Likely, the vintage black ensemble was worn by the Queen during the period covered in the film. “Victoria & Abdul” details the friendship that formed between Queen Victoria and an Indian servant, Abdul Karim, who became a teacher and confidant during the last 15 years of the Queen’s life.
“In many ways, the thrust of the script was their private times together. In a way, it’s an imagined world,” Boyle said. “It was a very private friendship, a mother-son relationship.”
The film juxtaposes the darkness of the English court with “the light and color of India,” Boyle said. “It told our story beautifully. The two worlds, that clash of cultures, which Victoria was so keen to learn about.”
Queen Victoria was so devastated by the death of her husband, Prince Albert, in 1861, that she wore mourning clothing until her death in 1901. That presented a special challenge for the filmmakers and for Boyle who had to design costumes for Queen Victoria (played by Judi Dench) that would work for the camera. Boyle described the process of creating Queen Victoria’s costumes as a “layering of texture.”

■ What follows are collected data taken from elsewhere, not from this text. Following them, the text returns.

(** [to_kaggle_record] returns a record exactly for the column names, the
    record always has one cell per column, and every other prediction
    raises [KeyError] with that prediction. *)
Theorem to_kaggle_record_total (csv_cols : list string)
    (image_name prediction : string) :
  (prediction ∈ CSV_COLS →
   ∃ record, to_kaggle_record csv_cols image_name prediction = Ok record
             ∧ length record = length CSV_COLS)
  ∧ (prediction ∉ CSV_COLS →
     to_kaggle_record csv_cols image_name prediction =
     Raise (KeyError prediction)).
Proof.
  split; [|apply to_kaggle_record_unknown].
  intros [k Hk]%list_elem_of_lookup.
  rewrite (to_kaggle_record_column _ _ _ _ Hk). eexists. split; [done|].
  by rewrite length_insert.
Qed.

Lemma prediction_label_short (line : string) :
  split "," line !! 2 = None → prediction_label line = Raise IndexError.
Proof. intros H. unfold prediction_label, getitem. by rewrite H. Qed.

Lemma prediction_label_only_IndexError (line : string) (e : exn) :
  prediction_label line = Raise e → e = IndexError.
Proof.
  destruct (split "," line !! 2) as [val3|] eqn:Hfield.
  - rewrite (prediction_label_field _ _ Hfield).
    destruct (after_first ":" val3) as [rest|] eqn:Hcolon.
    + by rewrite (split_colon_1 _ _ Hcolon).
    + rewrite (split_colon_1_absent _ Hcolon). by intros [= <-].
  - rewrite (prediction_label_short _ Hfield). by intros [= <-].
Qed.

(** Decoding a prediction line fails with [IndexError], and with nothing
    else: when the line has fewer than three comma-delimited fields, and
    when its third field holds no colon. *)
Theorem prediction_label_errors (line : string) :
  (length (split "," line) < 3 → prediction_label line = Raise IndexError)
  ∧ (∀ val3, split "," line !! 2 = Some val3 →
             after_first ":" val3 = None →
             prediction_label line = Raise IndexError)
  ∧ (∀ e, prediction_label line = Raise e → e = IndexError).
Proof.
  split; [|split].
  - intros Hlen. apply prediction_label_short. apply lookup_ge_None. lia.
  - intros val3 Hfield Hnone. rewrite (prediction_label_field _ _ Hfield).
    by apply split_colon_1_absent.
  - intros e. apply prediction_label_only_IndexError.
Qed.
(** The traversal from a level whose nodes have chains of [k] nodes: with
    fuel for the levels that can follow it returns a list that starts with
    the level, continues with the next one, lists nodes by chains that never
    get shorter, and holds the children of every node it holds. *)
Lemma level_order_spec (h : list node) (fuel k : nat) (cur : list addr) :
  heap_wf h →
  (∀ x, x ∈ cur → ∃ l, path_up h x l ∧ length l = k) →
  length h < fuel + k →
  ∃ out,
    level_order fuel h cur = Ok out ∧
    ((cur = [] ∧ out = []) ∨
     ∃ nxt rest, next_level h cur = Ok nxt ∧ out = cur ++ nxt ++ rest) ∧
    (∀ x, x ∈ out → ∃ l, path_up h x l ∧ k ≤ length l) ∧
    (∀ i j x y lx ly,
       i ≤ j → out !! i = Some x → out !! j = Some y →
       path_up h x lx → path_up h y ly → length lx ≤ length ly) ∧
    (∀ x n c, x ∈ out → h !! x = Some n → c ∈ children n → c ∈ out).
Proof.
  intros Hwf. revert k cur.
  induction fuel as [|fuel IH]; intros k cur Hcur Hfuel.
  - destruct cur as [|a cur].
    + exists []. split; [done|]. split; [by left|].
      split; [by intros x ?%elem_of_nil|].
      split; [by intros i j x y lx ly _ ?|by intros x n c ?%elem_of_nil].
    + destruct (Hcur a) as (l & Hl & Hlen); [by left|].
      apply path_up_length in Hl. simpl in Hfuel. lia.
  - destruct cur as [|a cur].
    + exists []. split; [done|]. split; [by left|].
      split; [by intros x ?%elem_of_nil|].
      split; [by intros i j x y lx ly _ ?|by intros x n c ?%elem_of_nil].
    + destruct (next_level_spec h (a :: cur)) as (nxt & Hnxt & Hin).
      { intros x (l & Hl & _)%Hcur. by eapply path_up_lookup. }
      assert (Hdeep := next_level_depth h (a :: cur) nxt k Hwf Hcur Hin).
      destruct (IH (S k) nxt Hdeep) as (out' & Hout' & Hshape & Hge & Hmono & Hclosed);
        [lia|].
      assert (Hpre : ∃ rest, out' = nxt ++ rest).
      { destruct Hshape as [[-> ->]|(n2 & rest & _ & ->)]; [by exists []|].
        by exists (n2 ++ rest). }
      destruct Hpre as [rest ->].
      exists ((a :: cur) ++ nxt ++ rest).
      split; [cbn [level_order]; rewrite Hnxt; simpl; by rewrite Hout'|].
      split; [|split; [|split]].
      * right. by exists nxt, rest.
      * intros x [Hx|Hx]%elem_of_app.
        -- destruct (Hcur x Hx) as (l & Hl & Hlen). exists l. split; [done|lia].
        -- destruct (Hge x Hx) as (l & Hl & Hlen). exists l. split; [done|lia].
      * intros i j x y lx ly Hij Hi Hj Hlx Hly.
        apply lookup_app_Some in Hi as [Hi|[Hi1 Hi2]];
          apply lookup_app_Some in Hj as [Hj|[Hj1 Hj2]].
        -- destruct (Hcur x) as (l1 & Hl1 & Hlen1);
             [by eapply list_elem_of_lookup_2|].
           destruct (Hcur y) as (l2 & Hl2 & Hlen2);
             [by eapply list_elem_of_lookup_2|].
           rewrite (path_up_det h x lx l1 Hlx Hl1).
           rewrite (path_up_det h y ly l2 Hly Hl2). lia.
        -- destruct (Hcur x) as (l1 & Hl1 & Hlen1);
             [by eapply list_elem_of_lookup_2|].
           destruct (Hge y) as (l2 & Hl2 & Hlen2);
             [by eapply list_elem_of_lookup_2|].
           rewrite (path_up_det h x lx l1 Hlx Hl1).
           rewrite (path_up_det h y ly l2 Hly Hl2). lia.
        -- apply lookup_lt_Some in Hj. lia.
        -- apply (Hmono (i - length (a :: cur)) (j - length (a :: cur)) x y);
             [lia|done..].
      * intros x n c [Hx|Hx]%elem_of_app Hn Hc; apply elem_of_app; right.
        -- apply elem_of_app. left. apply Hin. by exists x, n.
        -- by apply (Hclosed x n c).
Qed.

Lemma traversals_replicate (k : nat) (t : tree) :
  traversals k t = replicate k (traverse_tree t).
Proof.
  unfold traversals. generalize 0.
  induction k as [|k IH]; intros s; [done|]. simpl. by rewrite IH.
Qed.

Lemma build_tree_root (rows : list row) (t : tree) :
  build_tree rows = Ok t →
  heap_wf (store t) ∧
  ∃ nr, store t !! root t = Some nr ∧ parent nr = None.
Proof.
  unfold build_tree. assert (H := run_passes_effect rows).
  destruct (run_passes rows) as [st|e|]; simpl; [|done..].
  destruct H as [Hwf _].
  destruct (roots_spec st Hwf) as (rs & Hrs & _ & Hin).
  unfold select_root. rewrite Hrs. simpl.
  case_decide; [done|]. destruct rs as [|r rs]; [done|]. simpl.
  intros [= <-]. simpl. split; [apply Hwf|].
  destruct (proj1 (Hin r)) as (nm & n & _ & Hn & Hpar); [by left|].
  by exists n.
Qed.

(** C8.  On every tree that [build_tree] returns the traversal returns a
    list: it starts with the root, followed by the children of the root in
    their order; a node that is less deep than another comes before it, so
    the children of a node come before its grandchildren; the children of
    every listed node are listed; and asking for the traversal again, any
    number of times, gives the same list. *)
Theorem traverse_tree_level_order (rows : list row) (t : tree) :
  build_tree rows = Ok t →
  ∃ out nr rest,
    traverse_tree t = Ok out ∧
    store t !! root t = Some nr ∧ out = root t :: children nr ++ rest ∧
    (∀ x, x ∈ out → ∃ d, depth (store t) x d) ∧
    (∀ i j x y dx dy,
       out !! i = Some x → out !! j = Some y →
       depth (store t) x dx → depth (store t) y dy → dx < dy → i < j) ∧
    (∀ x n c, x ∈ out → store t !! x = Some n → c ∈ children n → c ∈ out) ∧
    (∀ a na c nc g i j,
       store t !! a = Some na → c ∈ children na →
       store t !! c = Some nc → g ∈ children nc →
       out !! i = Some c → out !! j = Some g → i < j) ∧
    ∀ k, traversals k t = replicate k (Ok out).
Proof.
  intros (Hwf & nr & Hnr & Hroot)%build_tree_root.
  destruct (level_order_spec (store t) (S (length (store t))) 1 [root t] Hwf)
    as (out & Hout & Hshape & Hge & Hmono & Hclosed).
  { intros x ->%list_elem_of_singleton. exists [root t].
    split; [by eapply path_up_root|done]. }
  { lia. }
  assert (Hdepth : ∀ i j x y dx dy,
    out !! i = Some x → out !! j = Some y →
    depth (store t) x dx → depth (store t) y dy → dx < dy → i < j).
  { intros i j x y dx dy Hi Hj (lx & Hlx & Hdx) (ly & Hly & Hdy) Hlt.
    apply Nat.lt_nge. intros Hji.
    assert (H := Hmono j i y x ly lx Hji Hj Hi Hly Hlx). lia. }
  destruct Hshape as [[? _]|(nxt & rest & Hnxt & ->)]; [done|].
  simpl in Hnxt. rewrite (get_Some _ _ _ Hnr) in Hnxt. simpl in Hnxt.
  injection Hnxt as <-. rewrite app_nil_r in *.
  exists ([root t] ++ children nr ++ rest), nr, rest.
  split; [done|]. split; [done|]. split; [done|]. split; [|split; [|split; [|split]]].
  - intros x (l & Hl & Hlen)%Hge.
    destruct l as [|a l]; [simpl in Hlen; lia|].
    exists (length l). by exists (a :: l).
  - done.
  - done.
  - intros a na c nc g i j Ha Hc Hnc Hg Hi Hj.
    destruct (wf_path _ Hwf c nc Hnc) as [lc Hlc].
    destruct (wf_child _ Hwf c nc g Hnc Hg) as (ng & Hng & Hpar).
    destruct (path_up_nonempty _ _ _ Hlc) as [lc' ->].
    apply (Hdepth i j c g (length lc') (S (length lc'))); [done..| | |lia].
    + by exists (c :: lc').
    + exists (g :: c :: lc'). split; [by eapply path_up_step|done].
  - intros k. rewrite traversals_replicate. unfold traverse_tree.
    by rewrite Hout.
Qed.

Lemma traverse_tree_level_order_witness :
  ∃ t out nr rest,
    build_tree redeclared_rows = Ok t ∧
    traverse_tree t = Ok out ∧
    store t !! root t = Some nr ∧ out = root t :: children nr ++ rest ∧
    (∀ x, x ∈ out → ∃ d, depth (store t) x d) ∧
    (∀ i j x y dx dy,
       out !! i = Some x → out !! j = Some y →
       depth (store t) x dx → depth (store t) y dy → dx < dy → i < j) ∧
    (∀ x n c, x ∈ out → store t !! x = Some n → c ∈ children n → c ∈ out) ∧
    (∀ a na c nc g i j,
       store t !! a = Some na → c ∈ children na →
       store t !! c = Some nc → g ∈ children nc →
       out !! i = Some c → out !! j = Some g → i < j) ∧
    ∀ k, traversals k t = replicate k (Ok out).
Proof.
  eassert (Hbuild : build_tree redeclared_rows = Ok _)
    by (vm_compute; reflexivity).
  destruct (traverse_tree_level_order redeclared_rows _ Hbuild)
    as (out & nr & rest & H).
  eexists. exists out, nr, rest. split; [exact Hbuild|exact H].
Defined.

(** * Further properties of the builder *)

(** ** The registry *)

(** X1.  [get_node] gets or creates: afterwards the name is registered with
    the node that is returned, a second call returns the same node and
    changes nothing, the other names keep their entries and the objects that
    existed are unchanged. *)
Theorem get_node_get_or_create (st st' : state) (nm : string) (a : addr) :
  get_node st nm = (st', a) →
  nodes st' !! nm = Some a ∧
  get_node st' nm = (st', a) ∧
  (∀ nm', nm' ≠ nm → nodes st' !! nm' = nodes st !! nm') ∧
  (∀ x n, heap st !! x = Some n → heap st' !! x = Some n) ∧
  (∀ a', nodes st !! nm = Some a' → a = a' ∧ st' = st) ∧
  (nodes st !! nm = None →
   heap st !! a = None ∧ heap st' !! a = Some (bare nm)).
Proof.
  unfold get_node. destruct (nodes st !! nm) as [a0|] eqn:E.
  - intros [= <- <-]. rewrite E.
    split; [done|]. split; [done|]. split; [done|]. split; [done|].
    split; [|done]. by intros a' [= <-].
  - simpl. intros [= <- <-]. simpl. rewrite lookup_insert_eq.
    split; [done|]. split; [done|].
    split; [intros nm' Hne; by rewrite lookup_insert_ne|].
    split; [intros x n; apply lookup_app_l_Some|].
    split; [done|]. intros _.
    split; [by apply lookup_ge_None_2|apply lookup_snoc_Some; by right].
Qed.

Lemma get_node_get_or_create_witness :
  ∃ st' a,
    get_node initial "A" = (st', a) ∧
    nodes st' !! "A" = Some a ∧
    get_node st' "A" = (st', a) ∧
    (∀ nm', nm' ≠ "A" → nodes st' !! nm' = nodes initial !! nm') ∧
    (∀ x n, heap initial !! x = Some n → heap st' !! x = Some n) ∧
    (∀ a', nodes initial !! "A" = Some a' → a = a' ∧ st' = initial) ∧
    (nodes initial !! "A" = None →
     heap initial !! a = None ∧ heap st' !! a = Some (bare "A")).
Proof.
  eexists. eexists.
  eassert (H : get_node initial "A" = _) by reflexivity.
  split; [exact H|]. exact (get_node_get_or_create _ _ _ _ H).
Defined.

Lemma structure_row_registers (st st' : state) (r : row) (p c : string) :
  state_wf st → structure_row st r = Ok st' →
  PyStr.contains "->" (process r) = true →
  parse_relation (process r) = Ok (p, c) →
  (∀ nm, is_Some (nodes st !! nm) → is_Some (nodes st' !! nm)) ∧
  is_Some (nodes st' !! c) ∧ (p ≠ "" → is_Some (nodes st' !! p)).
Proof.
  intros Hwf Hstep Hx Hparse. unfold structure_row in Hstep.
  rewrite skip_condition, Hx in Hstep. simpl in Hstep.
  unfold parse_relation in Hparse. rewrite Hparse in Hstep. simpl in Hstep.
  case_bool_decide as Hp.
  - simpl in Hstep. injection Hstep as <-. simpl.
    split; [|split; [by rewrite lookup_insert_eq|done]].
    intros nm Hnm. rewrite lookup_insert. by case_decide.
  - destruct (get_node st p) as [st1 ap] eqn:E1.
    destruct (get_node st1 c) as [st2 ac] eqn:E2.
    destruct (get_node_grows _ _ _ _ Hwf E1) as [G1 Hap].
    assert (Hwf1 : state_wf st1) by apply G1.
    destruct (get_node_grows _ _ _ _ Hwf1 E2) as [G2 Hac].
    destruct (set_parent (heap st2) ac ap) as [h'| |]; [|done..].
    simpl in Hstep. injection Hstep as <-. simpl.
    destruct G1 as (_ & _ & _ & Hd1 & _). destruct G2 as (_ & _ & _ & Hd2 & _).
    split; [|split; [by eexists|]].
    + intros nm [a Ha]. exists a. auto.
    + intros _. exists ap. auto.
Qed.

Lemma structure_rows_registered (rows : list row) (st st' : state) :
  state_wf st → for_rows structure_row rows st = Ok st' →
  (∀ nm, is_Some (nodes st !! nm) → is_Some (nodes st' !! nm)) ∧
  ∀ r p c, r ∈ rows → PyStr.contains "->" (process r) = true →
           parse_relation (process r) = Ok (p, c) →
           is_Some (nodes st' !! c) ∧ (p ≠ "" → is_Some (nodes st' !! p)).
Proof.
  revert st. induction rows as [|r rows IH]; intros st Hwf Hrun.
  { simpl in Hrun. injection Hrun as <-. split; [done|].
    intros r p c Hr. by apply elem_of_nil in Hr. }
  simpl in Hrun. assert (Hr := structure_row_effect st r Hwf).
  destruct (structure_row st r) as [st1|e|] eqn:Hstep; [|done..].
  simpl in Hrun. destruct Hr as [Hwf1 Hr].
  destruct (IH st1 Hwf1 Hrun) as [Hmono Hrows].
  assert (Hmono1 : ∀ nm, is_Some (nodes st !! nm) → is_Some (nodes st1 !! nm)).
  { destruct Hr as [[_ ->]|(Hx & p & c & Hparse & _)]; [done|].
    by apply (structure_row_registers st st1 r p c). }
  split; [auto|].
  intros r' p c [->|Hr']%elem_of_cons Hx Hparse; [|by eapply Hrows].
  destruct (structure_row_registers st st1 r p c) as (_ & Hc & Hp); [done..|].
  split; [auto|]. intros Hne. auto.
Qed.

(** X2.  When the first loop is through, the child of every relation row
    is registered, and so is its parent when the parent segment is not
    empty: the registry never loses a name. *)
Theorem structure_pass_registers (rows : list row) (st : state) (r : row)
  (p c : string) :
  structure_pass rows = Ok st → r ∈ rows →
  PyStr.contains "->" (process r) = true →
  parse_relation (process r) = Ok (p, c) →
  is_Some (nodes st !! c) ∧ (p ≠ "" → is_Some (nodes st !! p)).
Proof.
  intros Hrun Hr Hx Hparse.
  destruct (structure_rows_registered rows initial st initial_wf Hrun)
    as [_ H].
  by apply (H r p c).
Qed.

Lemma structure_pass_registers_witness :
  ∃ st,
    structure_pass redeclared_rows = Ok st ∧
    is_Some (nodes st !! "C") ∧ ("A" ≠ "" → is_Some (nodes st !! "A")).
Proof.
  eassert (H : structure_pass redeclared_rows = Ok _)
    by (vm_compute; reflexivity).
  eexists. split; [exact H|].
  apply (structure_pass_registers redeclared_rows _ (rel "A -> C") "A" "C" H).
  - set_solver.
  - reflexivity.
  - reflexivity.
Defined.
(** A boolean field without a default, in a class that annotates it: the
    flag is [--verbose], not the bare name. *)
Example setup_bool_without_default :
  exists self',
    setup {| cls_hints := [("verbose", VClass Cbool)]; cls_vars := [];
             setup_parameters := [] |} new_object = Ok self' /\
    _settings self'
    = SList [("--verbose", {[ "default" := VNone; "action" := VStr "store_const";
                               "const" := VBool true ]})].
Proof. eexists. split; reflexivity. Qed.



(** C4 (the code departs from the claim): in the signature fallback the
    [positional] argument is [not bool(default)], the falsiness of the
    default, where a missing default is the truthy class [inspect._empty].
    So a parameter without a default is made optional, and a parameter
    whose default is 0, False or the empty string is made positional. *)
Theorem C4_signature_positional_by_truthiness :
  (forall (p : string) (prm : parameter),
     starts_with_dash p = false ->
     is_bool_class (p_annotation prm) = false ->
     forall s, signature_specs [(p, prm)] = [s] ->
     spec_positional s = negb (truthy (p_default prm))) /\
  (forall prm, has_no_default prm = true -> negb (truthy (p_default prm)) = false) /\
  negb (truthy (VInt 0)) = true /\
  negb (truthy (VBool false)) = true /\
  negb (truthy (VStr "")) = true /\
  (exists self',
     setup signature_class new_object = Ok self' /\
     _settings self'
     = SList [("--a", {[ "default" := VClass Cempty; "type" := VClass Cint ]});
              ("n", {[ "default" := VInt 0; "type" := VClass Cint ]});
              ("--m", {[ "default" := VInt 5; "type" := VClass Cint ]})] /\
     map spec_positional (settings_specs (_settings self')) = [false; true; false] /\
     map (fun e : string * parameter => has_no_default e.2)
         (setup_parameters signature_class) = [true; false; false]).
Proof.
  split; [|split; [|repeat split]].
  - intros p prm Hp Hb s [= <-].
    rewrite add_arg_format_value by done. unfold spec_positional. simpl.
    destruct (truthy (p_default prm)); simpl; [done|by rewrite Hp].
  - intros prm Hd. apply bool_decide_eq_true in Hd. by rewrite Hd.
  - eexists. repeat split; reflexivity.
Qed.

(** ** Copy-back *)

Lemma same_but_attrs_refl (self : ConfigBase) : same_but_attrs self self.
Proof. by repeat split. Qed.

Lemma same_but_attrs_setattr (self self' : ConfigBase) (a : string) (v : pyval) :
  same_but_attrs self self' -> same_but_attrs self (setattr a v self').
Proof. unfold same_but_attrs. simpl. tauto. Qed.

Lemma copy_back_step_spec (self : ConfigBase) (ns : gmap string pyval) (a : string) :
  settings self = Some ns ->
  copy_back_step self a
  = Ok (match ns !! a with Some v => setattr a v self | None => self end).
Proof.
  intros Hs. unfold copy_back_step, get_settings. rewrite Hs. simpl.
  by destruct (ns !! a).
Qed.

(** The loop sets [a] to [ns[a]] for every listed name that [ns] has, and
    touches nothing else. *)
Lemma copy_back_loop (ns : gmap string pyval) (names : list string) (self : ConfigBase) :
  settings self = Some ns ->
  exists self',
    foldM copy_back_step names self = Ok self' /\
    same_but_attrs self self' /\
    forall name,
      attrs self' !! name
      = if bool_decide (name ∈ names)
        then match ns !! name with Some v => Some v | None => attrs self !! name end
        else attrs self !! name.
Proof.
  revert self. induction names as [|a names IH]; intros self Hs.
  - exists self. split; [done|]. split; [apply same_but_attrs_refl|]. done.
  - simpl. rewrite (copy_back_step_spec self ns a Hs). simpl.
    set (self1 := match ns !! a with Some v => setattr a v self | None => self end).
    assert (settings self1 = Some ns) as Hs1.
    { unfold self1. by destruct (ns !! a). }
    assert (same_but_attrs self self1) as Hsame1.
    { unfold self1. destruct (ns !! a);
        [apply same_but_attrs_setattr|]; apply same_but_attrs_refl. }
    destruct (IH self1 Hs1) as (self' & Hrun & Hsame & Hattrs).
    exists self'. split; [done|]. split.
    { unfold same_but_attrs in *. intuition congruence. }
    intros name. rewrite Hattrs.
    assert (attrs self1 !! name
            = if bool_decide (name = a)
              then match ns !! name with Some v => Some v | None => attrs self !! name end
              else attrs self !! name) as ->.
    { unfold self1. case_bool_decide as Hna.
      - subst name. destruct (ns !! a); simpl; [apply lookup_insert_eq|done].
      - destruct (ns !! a); simpl; [by rewrite lookup_insert_ne|done]. }
    rewrite (bool_decide_ext (name ∈ a :: names) (name = a \/ name ∈ names))
      by apply elem_of_cons.
    rewrite bool_decide_or.
    by destruct (bool_decide (name = a)), (bool_decide (name ∈ names)), (ns !! name).
Qed.
(** ** The synthesized callable *)

Lemma assoc_app_l {V : Type} (k : string) (v : V) (d d' : list (string * V)) :
  assoc k d = Some v -> assoc k (d ++ d')%list = Some v.
Proof.
  induction d as [|[k0 v0] d IH]; simpl; [done|].
  by destruct (String.eqb k k0).
Qed.

(** A keyword argument never rebinds a parameter that is already bound. *)
Lemma bind_keywords_keep (rest : list string) (k : string) (v : pyval)
    (kwargs bound bound' : list (string * pyval)) :
  foldM (bind_keyword rest) kwargs bound = Ok bound' ->
  assoc k bound = Some v -> assoc k bound' = Some v.
Proof.
  revert bound. induction kwargs as [|kw kwargs IH]; intros bound; simpl.
  - by intros [= <-].
  - intros H Hk. apply bind_Ok in H as (b1 & Hb1 & H).
    apply (IH b1 H). unfold bind_keyword in Hb1.
    destruct (has_key kw.1 bound); [discriminate|].
    case_bool_decide; [|discriminate]. injection Hb1 as <-.
    by apply assoc_app_l.
Qed.

(** The locals are the parameters, each with the value bound to its name. *)
Lemma mapR_lookup_spec (bound : list (string * pyval)) (params : list string)
    (locals : list (string * pyval)) :
  mapR (fun p => match assoc p bound with
                 | Some v => Ok (p, v)
                 | None => Raise TypeError
                 end) params = Ok locals ->
  keys locals = params /\ Forall (fun e => assoc e.1 bound = Some e.2) locals.
Proof.
  revert locals. induction params as [|p params IH]; intros locals; simpl.
  - by intros [= <-].
  - intros H. apply bind_Ok in H as ([p' v] & Hp & H).
    apply bind_Ok in H as (l & Hl & H). injection H as <-.
    destruct (assoc p bound) as [v'|] eqn:Hv; [|discriminate].
    injection Hp as <- <-. destruct (IH l Hl) as [Hk Hf].
    split; [simpl; by f_equal|]. by constructor.
Qed.

(** [set_settings] leaves at a name the value of the last entry for it. *)
Lemma set_settings_lookup (k : string) (x : pyval) (vardict : list (string * pyval))
    (self : ConfigBase) :
  Forall (fun e : string * pyval => e.1 = k -> e.2 = x) vardict ->
  k ∈ keys vardict \/ attrs self !! k = Some x ->
  attrs (set_settings vardict self) !! k = Some x.
Proof.
  unfold set_settings. revert self.
  induction vardict as [|[a v] vardict IH]; intros self Hall Hk; simpl.
  - destruct Hk as [Hk|Hk]; [by inversion Hk|done].
  - apply Forall_cons in Hall as [Hav Hall]. apply IH; [done|].
    destruct (decide (a = k)) as [->|Hne].
    + right. specialize (Hav eq_refl). simpl in *. subst v. apply lookup_insert_eq.
    + destruct Hk as [Hk|Hk].
      * simpl in Hk. apply elem_of_cons in Hk as [?|?]; [congruence|by left].
      * right. simpl. by rewrite lookup_insert_ne.
Qed.

Lemma set_settings_same_but_attrs (vardict : list (string * pyval)) (self : ConfigBase) :
  same_but_attrs self (set_settings vardict self).
Proof.
  unfold set_settings.
  assert (forall self', same_but_attrs self self' ->
            same_but_attrs self
              (fold_left (fun self '(attr, v) => setattr attr v self) vardict self')) as H.
  { induction vardict as [|[a v] vardict IH]; intros self' Hs; simpl; [done|].
    by apply IH, same_but_attrs_setattr. }
  apply H, same_but_attrs_refl.
Qed.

“Victorians were so much about embellishment but I took it a step further to make the blacks three dimensional,” she said. “Ribbon, pleating, tucking, embroidery and jet, [which was traditional] mourning decoration. It’s almost like a living garment around her.”
Boyle also created special jewelry for the character, including ceremonial jewelry such as Victoria’s silver and diamond crown, which was designed by Prince Albert. Pieces included lockets that contained the braided hair of a deceased loved one and earrings made with Victoria’s children’s baby teeth.
“Jewelry was very personal,” Boyle said.
This is the third time Boyle has worked with Frears on his films. She designed the costumes for “Florence Foster Jenkins” and “The Queen,” both of which earned Boyle Academy Award nominations for costume design. Boyle also worked with Frears on his 2013 film “Philomena.”
In “Victoria & Abdul,” Boyle was challenged to pad svelte Dench into the familiar shape of late-era Queen Victoria. Boyle had faced a similar challenge with Meryl Streep, who played the lead character in “Florence Forster Jenkins.” The padding had to be lightweight and allow the actor to move freely.
“You’re creating the silhouette or the aura of Victoria,” Boyle said. “It has to have a complete feeling of reality but it’s a complete construction. It’s smoke and mirrors.”
Boyle’s next project is a film about Marie Curie, the Nobel Prize-winning scientist who conducted pioneering work on radioactivity.
“I love designing costumes for interesting women,” Boyle said, describing Curie as a “complex, extraordinary woman who had a sense of inner style.”
“There’s something about images of her that are arresting and very contemporary,” she said.